How can you argue with that? That's right, the USGA will.

On groove rule change timing:

"Right now, we remain in discussion with the USGA and would expect an announcement fairly soon.

This is very encouraging:

“Our motivation has never been to make rough more meaningful; we want to make driving accuracy more meaningful. It should matter that you hit the fairway, at least to a reasonable extent. That there should be no correlation between driving accuracy and success cannot be right. Which doesn’t mean that we want to see every fairway lined with rough. I’m not sticking up for rough. “There is also a bit of an issue with little shots from rough around the greens. Again, the combination of modern balls and modern grooves seems to produce too much of ‘bite’ on the ball when it lands. Especially when you combine that with the loft on the clubs. With a lot of loft on the club, you can hit the ball harder than you used to, even on a very short shot.

“Something is going to happen with the grooves and there may even be more action. At the Orlando show I saw a wedge that had over 70-degrees of loft. That has to be a concern.”

I don't get why loft should ever be regulated? If someone can use a spatula like that, let 'em!

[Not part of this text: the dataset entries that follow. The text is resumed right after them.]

(** [ch <- job] and [close(ch)]. *)
Definition chan_send (ch : Z) (job : Job) : JC unit := λ c,
  if decide (ch ∈ c.(jc_closed)) then (Panic "send on closed channel", c)
  else if decide (ch ∈ c.(jc_readers)) then
    (Ret tt, set_jc_channels (c.(jc_readers) ∖ {[ch]}) c.(jc_closed) (c.(jc_delivered) ++ [(ch, job)]) c)
  else (Block, c).
Definition chan_close (ch : Z) : JC unit := λ c,
  if decide (ch ∈ c.(jc_closed)) then (Panic "close of closed channel", c)
  else (Ret tt, set_jc_channels (c.(jc_readers) ∖ {[ch]}) ({[ch]} ∪ c.(jc_closed)) c.(jc_delivered) c).

Section client.
Context `{Rpc}.
Context (iter : ∀ (A : Type), gmap Z A → list (Z * A)).

(** *** Streams to the leaders *)

(** [streamNode] gives a stream without a partition. *)
Definition subscribeNodeToPartition (s : Store) (partition : Z) : JC unit :=
  jc_nodeMu_Lock ;;
  deferred
    (r ← attempt (with_manager (client_PartitionLeaderWithID s partition));
     match r with
     | Bad _ => mret tt
     | Good (lClient, nodeID) =>
         c ← get;
         match rpc_SubscribeJob lClient c.(jc_nodeID) with
         | Bad _ => mret tt
         | Good stream =>
             modify (λ c, set_jc_nodeStreams (c.(jc_nodeStreams) ++
               [{| cns_stream := stream; cns_nodeID := nodeID; cns_partition := 0 |}]) c)
         end
     end)
    jc_nodeMu_Unlock.

Definition subscribeNode (s : Store) : JC unit :=
  for_each (iter Partition (ClusterState s).(c_Partitions)).*2
    (λ partition, subscribeNodeToPartition s partition.(p_Id)).

(** The leaders of the partitions that are initialized there. *)
Definition add_leader (s : Cluster) (leaders : gmap Z string) (partition : Partition) : gmap Z string :=
  match s.(c_Nodes) !! partition.(p_LeaderId) with
  | None => leaders
  | Some partitionNode =>
      if negb ((default zero_node_partition (node_partition partitionNode partition.(p_Id))).(np_State)
               =? NodePartitionStateInitialized)%Z
      then leaders
      else <[partition.(p_Id) := partition.(p_LeaderId)]> leaders
  end.
Definition leaders_of (s : Cluster) : gmap Z string :=
  fold_left (add_leader s) (iter Partition s.(c_Partitions)).*2 ∅.

(** A failing CloseSend is only logged. *)
Definition close_stream (stream : clientNodeStream) : JC unit :=
  modify (λ c, set_jc_streams c.(jc_sent) (c.(jc_closedStreams) ++ [stream.(cns_stream)]) c).

(** The loop over the streams from the last one; the result is the streams that
    are left and what is left of partitionsToSubscribe. *)
Fixpoint review_streams (leaders : gmap Z string) (streams : list clientNodeStream)
    (partitionsToSubscribe : list Z) : JC (list clientNodeStream * list Z) :=
  match streams with
  | [] => mret ([], partitionsToSubscribe)
  | stream :: streams' =>
      r ← review_streams leaders streams' partitionsToSubscribe;
      let '(kept, parts) := r in
      if (negb (bool_decide (stream.(cns_nodeID) ∈ (map_to_list leaders).*2)) ||
          stream_Err stream.(cns_stream))%bool
      then close_stream stream ;; mret (kept, parts)
      else match leaders !! stream.(cns_partition) with
           | None => mret (stream :: kept, parts)
           | Some assignedLeader =>
               if negb (assignedLeader =? stream.(cns_nodeID))%string
               then close_stream stream ;; mret (kept, parts)
               else mret (stream :: kept, filter (λ a, a ≠ stream.(cns_partition)) parts)
           end
  end.

Definition updateNodeSubs (s : Store) : JC unit :=
  let leaders := leaders_of (ClusterState s) in
  jc_nodeMu_Lock ;;
  c ← get;
  r ← review_streams leaders c.(jc_nodeStreams) [];
  modify (set_jc_nodeStreams r.1) ;;
  jc_nodeMu_Unlock ;;
  for_each r.2 (subscribeNodeToPartition s).

(** *** Requests to the leaders *)

Definition send_to (req : SubscribeJobRequest) (errJoin : option error) (stream : clientNodeStream)
    : JC (option error) :=
  match stream_Send stream.(cns_stream) req with
  | Some err => mret (join_opt errJoin (errw! "failed to send request to nodeID %s: %w" [err]))
  | None =>
      modify (λ c, set_jc_streams (c.(jc_sent) ++ [(stream.(cns_stream), req)]) c.(jc_closedStreams) c) ;;
      mret errJoin
  end.

Definition broadcastToNodes (req : SubscribeJobRequest) : JC unit :=
  jc_nodeMu_RLock ;;
  deferred
    (c ← get;
     errJoin ← for_fold c.(jc_nodeStreams) None (send_to req);
     match errJoin with Some e => throw e | None => mret tt end)
    jc_nodeMu_RUnlock.

Definition addJobSub (clientID jobType : string) : JC unit :=
  wrap (λ e, errw! "failed to subscribe client %s to jobType %s: %w" [e])
    (broadcastToNodes (TYPE_SUBSCRIBE clientID jobType)).

Definition removeJobSub (clientID jobType : string) : JC unit :=
  wrap (λ e, errw! "failed to unsubscribe client %s from jobType %s: %w" [e])
    (broadcastToNodes (TYPE_UNSUBSCRIBE clientID jobType)).

(** *** Clients of this node *)

Definition addClient (ctx : Z) (clientID : string) (clientRcv : Z) : JC unit :=
  jc_clientMu_Lock ;;
  deferred
    (c ← get;
     match c.(jc_clientSubs) !! clientID with
     | Some _ => throw (err! "client with this id is already subscribed")
     | None => modify (λ c, set_jc_clientSubs
         (<[clientID := {| cs_ctx := ctx; cs_ch := clientRcv; cs_clientID := clientID |}]> c.(jc_clientSubs)) c)
     end)
    jc_clientMu_Unlock.

(** The error of the broadcast is only logged. *)
Definition jc_removeClient (clientID : string) : JC unit :=
  jc_clientMu_Lock ;;
  deferred
    (c ← get;
     match c.(jc_clientSubs) !! clientID with
     | None => mret tt
     | Some sub =>
         _ ← attempt (broadcastToNodes (TYPE_UNSUBSCRIBE_ALL clientID));
         modify (λ c, set_jc_clientSubs (delete clientID c.(jc_clientSubs)) c) ;;
         chan_close sub.(cs_ch)
     end)
    jc_clientMu_Unlock.

(** The job is handed over with clientMu read-locked. *)
Definition hand_over (pickedClient : clientSub) (job : Job) : JC unit :=
  chan_send pickedClient.(cs_ch) job ;;
  jc_clientMu_RUnlock.

Definition sendJobToClient (job : Job) : JC unit :=
  jc_clientMu_RLock ;;
  c ← get;
  match c.(jc_clientSubs) !! job.(jb_ClientID) with
  | None => jc_clientMu_RUnlock
  | Some pickedClient =>
      if decide (pickedClient.(cs_ctx) ∈ c.(jc_cancelled)) then
        jc_clientMu_RUnlock ;;
        jc_removeClient pickedClient.(cs_clientID)
      else hand_over pickedClient job
  end.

This was a nice product of my interview with Pete Dye for Links:

On course architect Pete Dye’s recent comment on the USGA (“They’ve escalated the cost of maintenance. They’ve slowed down play. And they’ve completely lost control of the equipment. Outside of that, they’ve done a pretty good job.”)

“No comment. You’re not sucking me into that! You’re not going to get me to comment on Pete Dye’s designs. If he wants to comment on us, he can carry on.”

Well that's not much fun Peter.

And because it's a Peter Dawson interview, that means most of the great stuff is wiped out by absurd statements. On distance advances:

“We have the problem surrounded. Driving distances have stablised. In the last five years there haven’t been any technological innovations that have increased how far the ball goes. So the heat is coming out of the subject to a degree. But we remain committed to action should any further increases occur.

“Which is not to say that we are happy about where we are. But the game is certainly not in crisis over this issue. I’m not sure the argument that the game at the top level is less interesting to watch is any function of hitting distance. And I include in my counter argument this theory that the ball does not move sideways as much as it used to.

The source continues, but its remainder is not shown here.